Writing habits of successful authors I have known
The most productive writers I’ve known develop skills and techniques that carry them through episodes of writer’s block, procrastination, and loss of focus. Writing is an art, a craft and a discipline. It takes a lot of energy and creativity to work all alone for the most part, to overcome bumps in the road and keep getting to the bottom of another page.
Take a look at some of the writing habits of Norman Mailer, Tom Robbins and other notable authors, and see if any of these might also work for you.
1. Take notes ~ Norman Mailer always carried a little notebook. I’d see him at parties or on the streets of Manhattan or Provincetown muttering to himself, reading something, talking earnestly to someone and he’d whip out a very small spiral bound notebook and write something down.
I took Claude Brown to visit Norman once and he spotted the little notebook. From then on, Claude always carried one too. In fact at Claude’s funeral, they put one of his notebooks in his hand to hold before closing the casket.
2. Rewrite 40 times ~ Tom Robbins says he does that and I believe him. When he was writing Jitterbug Perfume he’d read me passages out loud to see how it sounded, then go back and write it again. I’ve never met a writer who spent more time polishing his metaphors.
3. Listen to music ~ Garth Stein played the Beastie Boys album In the Grooves and also R.E.M. while he was writing his new best seller, The Art of Racing in the Rain. “I couldn’t listen to the Beatles because I’d just want to sing along.”
4. Research ~ Robert Ludlum read voraciously into voluminous volumes on World War Two before he wrote his first book The Scarlatti Inheritance, and found the historical verisimilitude to create believable fantasies about huge Nazi conspiracies that tried to conquer the world.

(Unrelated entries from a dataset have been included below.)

(* ===== verification/JwtAuth.v ===== *)
(** [middleware/auth/jwt.go]: the allowlist patterns and the JWT middleware. *)

From Stdlib Require Import ZArith Lia String Ascii List Bool.
From stdpp Require Import base tactics list gmap strings.
From S2P Require Import Prelude GoStrings Errs Metadata Middleware.

Local Open Scope string_scope.
Local Open Scope list_scope.

Definition bearerWord : string := "Bearer".
Definition authorizationKey : string := "Authorization".

(** ** Allowlist patterns *)

Definition star : ascii := "*"%char.
Definition slashB : ascii := "/"%char.

(** One iteration of the loop of [isAllowed]. *)
Definition allowedBy (uripath pattern : string) : bool :=
  let n := String.length pattern in
  if String.eqb pattern uripath then true
  else if String.eqb pattern "*" then true
  else if (1 <? n)%nat && bool_decide (byteAt pattern (n - 1) = Some star) then
    let prefix := substring 0 (n - 1) pattern in
    if negb (HasPrefix uripath prefix) then false
    else if bool_decide (byteAt prefix (String.length prefix - 1) = Some slashB) then true
    else (String.length prefix <? String.length uripath)%nat
         && bool_decide (byteAt uripath (String.length prefix) = Some slashB)
  else false.

Fixpoint isAllowed (uripath : string) (allows : list string) : bool :=
  match allows with
  | [] => false
  | pattern :: rest => if allowedBy uripath pattern then true else isAllowed uripath rest
  end.

(** ** Options *)

Section Jwt.

Context {Claims World Kind : Type}.

(** What the middleware uses of the JWT library: parsing into the configured
    claims type (when it implements [jwt.Claims]) and into a map. *)
Record Token : Type := mkToken { Valid : bool; TokenClaims : Claims }.
Variable implementsClaims : Kind -> bool.

(** A parse gives a token, or an error with or without the token read so far. *)
Inductive parsed : Type :=
| POk (ti : Token)
| PErr (err : error) (hasToken : bool).

Variable ParseWithClaims : Kind -> string -> parsed.
Variable Parse : string -> parsed.

Notation St := (State (World := World)).
Notation Ctx := (GoContext Claims).

Record options : Type := mkOptions {
  allows : list string;
  claims : option Kind;
  validate : option (Ctx -> St -> string -> St * option error);
  permissionChecker : option (Ctx -> St -> Claims -> St * option error);
}.

Definition noOptions : options := mkOptions [] None None None.

Definition WithAllow (paths : list string) (o : options) : options :=
  mkOptions (fold_left (fun acc s => let s := TrimSpace s in
                                     if String.eqb s EmptyString then acc else acc ++ [s]) paths (allows o))
    (claims o) (validate o) (permissionChecker o).

Definition WithClaims (k : Kind) (o : options) : options :=
  mkOptions (allows o) (Some k) (validate o) (permissionChecker o).
Definition WithPermissionChecker (fn : Ctx -> St -> Claims -> St * option error) (o : options) : options :=
  mkOptions (allows o) (claims o) (validate o) (Some fn).
Definition WithValidate (fn : Ctx -> St -> string -> St * option error) (o : options) : options :=
  mkOptions (allows o) (claims o) (Some fn) (permissionChecker o).

Definition NewContext (ctx : Ctx) (info : Claims) : Ctx := mkCtx (ctxMeta ctx) (Some info).
Definition FromContext (ctx : Ctx) : option Claims := ctxClaims ctx.

(** ** The middleware *)

(** The first steps: an allowlisted path, known to the metadata. *)
Definition allowlisted (opts : options) (ctx : Ctx) (s : St) : bool :=
  match allows opts with
  | [] => false
  | l => let '(requestPath, ok) := Get s (ctxMeta ctx) RequestPath in
         ok && isAllowed requestPath l
  end.

Definition bearerToken (token : string) : string := TrimSpace (TrimPrefix token bearerWord).

(** The typed parse, and the untyped one when it returned no token. *)
Definition parseToken (opts : options) (token : string) : parsed :=
  match claims opts with
  | Some k =>
      if implementsClaims k then
        match ParseWithClaims k token with
        | PErr _ false => Parse token
        | r => r
        end
      else Parse token
  | None => Parse token
  end.

(** How a parse error is reported. *)
Definition parseError (err : error) : errsVar :=
  if Is err ErrTokenMalformed || Is err ErrTokenUnverifiable then ErrAccessDenied
  else if Is err ErrTokenNotValidYet || Is err ErrJwtTokenExpired then ErrTokenExpired
  else ErrPermissionDenied.

Definition JWT (opts : options) : Middleware (Claims := Claims) (World := World) :=
  fun next ctx s =>
    if allowlisted opts ctx s then next ctx s
    else
      let '(token, ok) := Get s (ctxMeta ctx) authorizationKey in
      if negb ok then (s, Some (ESentinel (SErrs ErrAccessDenied)))
      else
        let token := bearerToken token in
        let '(s, err) := match validate opts with
                         | Some v => v ctx s token
                         | None => (s, None)
                         end in
        match err with
        | Some e => (s, Some e)
        | None =>
            match parseToken opts token with
            | PErr e _ => (s, Some (ESentinel (SErrs (parseError e))))
            | POk ti =>
                if negb (Valid ti) then (s, Some (ESentinel (SErrs ErrPermissionDenied)))
                else
                  let '(s, err) := match permissionChecker opts with
                                   | Some p => p ctx s (TokenClaims ti)
                                   | None => (s, None)
                                   end in
                  match err with
                  | Some e => (s, Some e)
                  | None => next (NewContext ctx (TokenClaims ti)) s
                  end
            end
        end.

(** ** Theorems about the middleware *)

(** The request is stopped before the handler: no bearer header, a validator
    that refuses, a token that does not parse or is not valid, or a permission
    checker that refuses. *)
Definition refused (opts : options) (ctx : Ctx) (s : St) : bool :=
  let '(token, ok) := Get s (ctxMeta ctx) authorizationKey in
  negb ok ||
  (let token := bearerToken token in
   let '(s1, err) := match validate opts with Some v => v ctx s token | None => (s, None) end in
   match err with
   | Some _ => true
   | None =>
       match parseToken opts token with
       | PErr _ _ => true
       | POk ti =>
           negb (Valid ti)
           || match permissionChecker opts with
              | Some p => match p ctx s1 (TokenClaims ti) with (_, Some _) => true | _ => false end
              | None => false
              end
       end
   end).

(** The outcome of a refused request does not depend on the handler. *)
Lemma JWT_refused (opts : options) (ctx : Ctx) (s : St) :
  allowlisted opts ctx s = false -> refused opts ctx s = true ->
  (exists s' e, forall next, JWT opts next ctx s = (s', Some e)).
Proof.
  intros Ha Hr. unfold JWT. rewrite Ha. unfold refused in Hr.
  destruct (Get s (ctxMeta ctx) authorizationKey) as [token ok].
  destruct ok; cbn [negb orb] in Hr |- *; [|eauto].
  destruct (match validate opts with Some v => _ | None => _ end) as [s1 [e|]]; [eauto|].
  destruct (parseToken opts (bearerToken token)) as [ti|e h]; [|eauto].
  destruct (Valid ti); cbn [negb orb] in Hr |- *; [|eauto].
  destruct (permissionChecker opts) as [p|]; [|done].
  destruct (p ctx s1 (TokenClaims ti)) as [s2 [e|]]; [eauto|done].
Qed.

(** What a request that is not refused brought: a token the validator passes, that
    parses, is valid and is permitted. *)
Lemma JWT_admitted (opts : options) (ctx : Ctx) (s : St) :
  refused opts ctx s = false ->
  let token := bearerToken (fst (Get s (ctxMeta ctx) authorizationKey)) in
  exists s1 ti,
    match validate opts with Some v => v ctx s token | None => (s, None) end = (s1, None)
    /\ parseToken opts token = POk ti /\ Valid ti = true
    /\ match permissionChecker opts with Some p => snd (p ctx s1 (TokenClaims ti)) = None | None => True end.
Proof.
  unfold refused. destruct (Get s (ctxMeta ctx) authorizationKey) as [token ok]. destruct ok; cbn [negb orb fst]; [|done].
  destruct (match validate opts with Some v => _ | None => _ end) as [s1 [e|]]; [done|].
  destruct (parseToken opts (bearerToken token)) as [ti|e h]; [|done].
  destruct (Valid ti) eqn:Ev; cbn [negb orb]; [|done]. intros Hp. exists s1, ti. split; [done|]. split; [done|]. split; [done|].
  destruct (permissionChecker opts) as [p|]; [|done]. by destruct (p ctx s1 (TokenClaims ti)) as [s2 [e|]].
Qed.

(** The gate: a request whose path is not allowlisted reaches the handler
    only when nothing refuses it.  A refused request gets an error, and the
    outcome does not depend on the handler at all. *)
Theorem JWT_gate (opts : options) (ctx : Ctx) (s : St) :
  allowlisted opts ctx s = false -> refused opts ctx s = true ->
  (exists s' e, forall next, JWT opts next ctx s = (s', Some e)).
Proof. apply JWT_refused. Qed.

(** The handler of an authenticated request runs with the claims of the
    verified token in its context, and an allowlisted request reaches the
    handler with the context it came with, unauthenticated. *)
Theorem JWT_admits (opts : options) (ctx : Ctx) (s : St) (next : Handler) :
  (allowlisted opts ctx s = true -> JWT opts next ctx s = next ctx s)
  /\ (allowlisted opts ctx s = false -> refused opts ctx s = false ->
      exists s' ti, parseToken opts (bearerToken (fst (Get s (ctxMeta ctx) authorizationKey))) = POk ti
        /\ Valid ti = true
        /\ JWT opts next ctx s = next (mkCtx (ctxMeta ctx) (Some (TokenClaims ti))) s').
Proof.
  unfold JWT. split; [by intros ->|]. intros -> Hr. unfold refused in Hr.
  destruct (Get s (ctxMeta ctx) authorizationKey) as [token ok].
  destruct ok; cbn [negb orb fst] in Hr |- *; [|done].
  destruct (match validate opts with Some v => _ | None => _ end) as [s1 [e|]]; [done|].
  destruct (parseToken opts (bearerToken token)) as [ti|e h]; [|done].
  destruct (Valid ti) eqn:Hv; cbn [negb orb] in Hr |- *; [|done].
  destruct (permissionChecker opts) as [p|].
  - destruct (p ctx s1 (TokenClaims ti)) as [s2 [e|]]; [done|]. by exists s2, ti.
  - by exists s1, ti.
Qed.

End Jwt.

Arguments mkToken {Claims} _ _.
Arguments POk {Claims} _.
Arguments PErr {Claims} _ _.
Arguments mkOptions {Claims World Kind} _ _ _ _.

(** ** The pattern language *)

(** The reading of one pattern: the exact path, everything, or a prefix that
    ends at a segment boundary. *)
Definition pattern_matches (pattern path : string) : Prop :=
  pattern = path \/ pattern = "*"
  \/ exists prefix rest, prefix <> EmptyString /\ pattern = prefix +:+ "*" /\ path = prefix +:+ rest
     /\ (lastByte prefix = Some slashB \/ exists r, rest = String slashB r).

Lemma allowedBy_spec (path pattern : string) :
  allowedBy path pattern = true <-> pattern_matches pattern path.
Proof.
  unfold allowedBy, pattern_matches.
  destruct (String.eqb_spec pattern path) as [->|Hne]; [by split; [left|]|].
  destruct (String.eqb_spec pattern "*") as [->|Hs]; [by split; [right; left|]|].
  rewrite substring_dropLast.
  destruct (Nat.ltb_spec 1 (String.length pattern)) as [Hl|Hl]; cbn [andb].
  2:{ split; [done|]. intros [?|[?|(prefix & rest & Hp & -> & _)]]; [done|done|].
      rewrite length_append in Hl. destruct prefix; [done|]. simpl in Hl. lia. }
  rewrite byteAt_last by (destruct pattern; [simpl in Hl; lia|done]).
  case_bool_decide as Hstar.
  2:{ split; [done|]. intros [?|[?|(prefix & rest & Hp & -> & _)]]; [done|done|].
      by rewrite lastByte_app in Hstar. }
  pose proof (dropLast_lastByte _ _ Hstar) as Hp. set (prefix := dropLast pattern) in *.
  assert (prefix <> EmptyString) as Hpne by (intros E; rewrite E in Hp; done).
  assert (forall p r, pattern = p +:+ "*" -> path = p +:+ r -> p = prefix) as Huniq.
  { intros p r Hp' _. rewrite Hp in Hp'. symmetry. by eapply append_inj_r. }
  destruct (HasPrefix path prefix) eqn:Hpre; cbn [negb].
  2:{ split; [done|]. intros [?|[?|(p & rest & _ & Hp' & Hpath & _)]]; [done|done|].
      rewrite (Huniq _ _ Hp' Hpath) in Hpath.
      assert (HasPrefix path prefix = true) by (apply HasPrefix_spec; eauto). congruence. }
  apply HasPrefix_spec in Hpre as [r ->]. rewrite byteAt_last by done.
  case_bool_decide as Hseg.
  { split; [|done]. intros _. right; right. exists prefix, r. auto. }
  rewrite byteAt_app, length_append, andb_true_iff, bool_decide_eq_true, Nat.ltb_lt.
  split.
  - intros [_ Hr]. right; right. exists prefix, r. repeat split; [done|done|].
    right. destruct r as [|a r]; [done|]. exists r. unfold byteAt in Hr. simpl in Hr. congruence.
  - intros [?|[?|(p & rest & _ & Hp' & Hpath & Hor)]]; [done|done|].
    pose proof (Huniq _ _ Hp' Hpath) as ->. apply append_inj_l in Hpath as ->.
    destruct Hor as [?|[r' ->]]; [done|]. simpl. split; [lia|done].
Qed.

(** What the allowlist means (the comment of the code reads differently on a
    prefix without a slash, [prefix_not_allowed]), for every path and
    every pattern list: a path is allowed exactly when some pattern is the path,
    is "*", or is a non-empty prefix followed by "*" that covers the path up to a
    segment boundary. *)
Theorem isAllowed_spec (path : string) (allows : list string) :
  isAllowed path allows = true <-> Exists (fun p => pattern_matches p path) allows.
Proof.
  induction allows as [|p allows IH]; cbn [isAllowed].
  - split; [done|]. intros H. inversion H.
  - rewrite Exists_cons, <- IH, <- allowedBy_spec. destruct (allowedBy path p); naive_solver.
Qed.

(** A pattern "/prefix*" does not allow the path "/prefix" itself. *)
Lemma prefix_not_allowed (prefix : string) :
  prefix <> EmptyString -> lastByte prefix <> Some slashB -> isAllowed prefix [prefix +:+ "*"] = false.
Proof.
  intros Hp Hl. apply not_true_iff_false. rewrite isAllowed_spec, Exists_cons, Exists_nil.
  intros [[H|[H|(p & r & _ & H & Hpath & Hor)]]|[]].
  - apply (f_equal String.length) in H. rewrite length_append in H. simpl in H. lia.
  - apply (append_inj_r prefix EmptyString) in H. done.
  - apply append_inj_r in H as <-. rewrite <- (append_nil_r prefix) in Hpath at 1.
    apply append_inj_l in Hpath as <-. destruct Hor as [?|[? ?]]; done.
Qed.

(** A concrete configuration: a token is its own claims, "bad" does not parse and
    "weak" is not valid. *)
Definition demoParse (t : string) : parsed (Claims := string) :=
  if String.eqb t "bad" then PErr (ESentinel ErrTokenMalformed) true
  else POk (mkToken (negb (String.eqb t "weak")) t).

Definition demoOptions : options (Claims := string) (World := unit) (Kind := unit) :=
  mkOptions ["/auth/*"] None None None.

Definition requestStore (path token : string) : State (World := unit) :=
  mkStore (<[1%positive := mkMetadata None None
     (<[canonicalMetadataKey RequestPath := path]> (<["authorization" := token]> ∅))]> ∅) tt.

Lemma JWT_gate_witness :
  exists s' e, forall next,
    JWT (fun _ => true) (fun _ => demoParse) demoParse demoOptions next
      (mkCtx (Some 1%positive) None) (requestStore "/api/users" "Bearer bad") = (s', Some e).
Proof. apply (JWT_gate (fun _ => true) (fun _ => demoParse) demoParse demoOptions); vm_compute; reflexivity. Defined.

Lemma JWT_admits_witness :
  JWT (fun _ => true) (fun _ => demoParse) demoParse demoOptions
      (fun ctx s => (s, match ctxClaims ctx with None => None | Some c => Some (EPlain c) end))
      (mkCtx (Some 1%positive) None) (requestStore "/auth/login" "Bearer bad")
  = (requestStore "/auth/login" "Bearer bad", None).
Proof.
  destruct (JWT_admits (fun _ => true) (fun _ => demoParse) demoParse demoOptions
      (mkCtx (Some 1%positive) None) (requestStore "/auth/login" "Bearer bad")
      (fun ctx s => (s, match ctxClaims ctx with None => None | Some c => Some (EPlain c) end))) as [H _].
  rewrite H; vm_compute; reflexivity.
Defined.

5. Use a tape recorder ~ Hunter Thompson famously taped sections of Fear and Loathing on the Campaign Trail and Curse of Lono, as I’ve described here. The trick is to take the transcriptions and edit, edit, edit.
Hunter had another idea that helped him write, which was to type out The Great Gatsby, start to finish, one word at a time, so he could “know how it felt to write like that.”
6. Go to the woods ~ Michael Gurian has a cabin a few miles from his home. It’s quiet, peaceful, no TV or phone. Lots of writers travel far to find this kind of solitude, but he’s lucky it’s nearby.
7. Imagine the deaths of your enemies ~ Herbert Gold, a dear friend and a prolific writer, still going strong at 84, left this message on my phone about how he faces the blank page each day:
“I look around desperately,
Imagine the deaths of my enemies,
Bless my children,
Sit at my ancient Royal typewriter,
Play kitten on the keys
Hope something happens
And oh yes -
Sometimes I drink a cup of coffee and take a pee.”





August 25th, 2008 at 11:25 am
thanks for the tips, I have a lot of catching up to do.
August 25th, 2008 at 11:29 am
Thanks for the gr8 article!
August 25th, 2008 at 11:53 am
Thanks for that. Always seeking new ideas.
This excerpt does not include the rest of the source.